Non si tratta però di una divinità suprema quanto di uno
spirito celeste dotato del potere sui fulmini.
[9] Is. 29, 18.
[10] La citazione non è in realtà
dai libri profetici ma da Es. 33, 19.
(C) Quando Harald [1]
giunse a Novgorod, re Jaroslav gli diede il più cordiale benvenuto
[2]. Harald
si fermò con lui tutto l’inverno, e prese possesso di tutto l’oro
che precedentemente aveva inviato [3]
da Costantinopoli: tesori di ogni genere, di grandissimo valore. Questa
ricchezza era così smisurata che nel nord dell’Europa nessuno
ne aveva vista una simile nelle mani di un solo uomo. Durante la sua
permanenza a Costantinopoli Harald per tre volte aveva preso parte al
saccheggio del palazzo: lì infatti vi è l’uso che, ogni
qual volta muoia un imperatore, ai Variaghi sia consentito il saccheggio
[4]. Essi possono
razziare i palazzi dove sono custoditi i tesori imperiali, possono portare
via tutto quello su cui riescono a mettere le mani.
Quell’inverno re Jaroslav diede in sposa ad Harald sua figlia Elisabetta:
i Norvegesi la chiamarono Ellisisf. Questi sono i versi del poeta Stuf
il cieco sul matrimonio:
Il re guerriero di Norvegia
ha conquistato il suo desiderio
ha ottenuto la figlia di un re
ed in aggiunta una catasta di oro.
Quella primavera Harald lasciò Novgorod e si diresse verso la
città del lago Ladoga: lì prese alcune navi ed in estate
veleggiò verso occidente.
Snorri Sturluson, Saga di Harald il Severo, 16-17.

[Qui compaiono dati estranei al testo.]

(* ===== verification/Commit.v ===== *)
(** Commit rules (crates/orch-core/src/commit.rs): how a batch of scored
    children changes the tree, the frontier, the cell mirror, the seen map
    and the all-duplicate streaks.  [commit_wf] ties these parts together:
    frontier membership is exactly "not exhausted", every hash route points
    to a node with that hash, and every node's hash has a route. *)
From S2P Require Import Prelude Float64 Types Tree Frontier Mirror.
Local Open Scope string_scope.
Local Open Scope list_scope.

(** ** Data *)

Record CommitRules := mkCommitRules {
  prune_action : PruneAction;
  epsilon_keep : f64;
  rule_max_visits_per_node : N;
  rule_exhaust_after_dup_expansions : N
}.

Definition from_config (c : ExperimentConfig) : CommitRules :=
  mkCommitRules (cfg_prune_action c) (epsilon_s (plateau c))
    (max_visits_per_node (selection c)) (exhaust_after_dup_expansions (selection c)).

Record ScoredChild := mkScoredChild {
  sc_payload : NodePayload;
  sc_duplicate : bool;
  sc_prune : bool;
  sc_goal : bool
}.

Record ChildCommit := mkChildCommit {
  disposition : CommitDisposition;
  cc_node_id : option NodeId;
  duplicate_route : option NodeId
}.

Record BatchCommitOutcome := mkBatchCommitOutcome {
  bo_parent : NodeId;
  parent_visits : N;
  child_commits : list ChildCommit;
  parent_evicted : option FrontierEvictReason;
  goal_node : option NodeId
}.

Record CommitState := mkCommitState {
  cs_tree : Tree;
  cs_frontier : Frontier;
  cs_cell_mirror : CellMirror;
  cs_seen : SeenMap;
  all_duplicate_streaks : list N
}.

Inductive CommitError :=
| ParentNotFound (id : NodeId)
| InvalidRule (field : string)
| CommitTree (error : TreeError)
| CommitFrontier (error : FrontierError).

Definition set_tree (t : Tree) (s : CommitState) : CommitState :=
  mkCommitState t (cs_frontier s) (cs_cell_mirror s) (cs_seen s) (all_duplicate_streaks s).
Definition set_frontier (f : Frontier) (s : CommitState) : CommitState :=
  mkCommitState (cs_tree s) f (cs_cell_mirror s) (cs_seen s) (all_duplicate_streaks s).
Definition set_cell_mirror (c : CellMirror) (s : CommitState) : CommitState :=
  mkCommitState (cs_tree s) (cs_frontier s) c (cs_seen s) (all_duplicate_streaks s).
Definition set_seen (m : SeenMap) (s : CommitState) : CommitState :=
  mkCommitState (cs_tree s) (cs_frontier s) (cs_cell_mirror s) m (all_duplicate_streaks s).
Definition set_streaks (l : list N) (s : CommitState) : CommitState :=
  mkCommitState (cs_tree s) (cs_frontier s) (cs_cell_mirror s) (cs_seen s) l.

[1] Harald il Severo (o lo Spietato),
fratellastro del re di Norvegia Olaf il Santo (m. 1030), fu guerriero,
scaldo, viaggiatore ed avventuriero. Prima di divenire a sua volta re
di Norvegia (1047) fu al servizio del principe di Kiev (1031-1035) e
dell’imperatore di Costantinopoli (1035-1044 circa), per conto del quale
combatté in Sicilia e Bulgaria. Nato nel 1015, morì nel
1066 combattendo contro gli Anglosassoni [cfr. paragrafo 12 (B)].
[2] Questo secondo soggiorno di
Harald in Russia, presso Jaroslav (1019-1054), unico signore della Russia
dal 1036, si situa negli anni 1045-1046.
[3] Porto bizantino sulla costa
settentrionale del Mar Nero, in Crimea.
[4] Le tre successioni imperiali cui si
allude nel testo sono quelle di Romano III (m. 1034), Michele IV (m.
104 1) e Michele V (deposto nel 1042).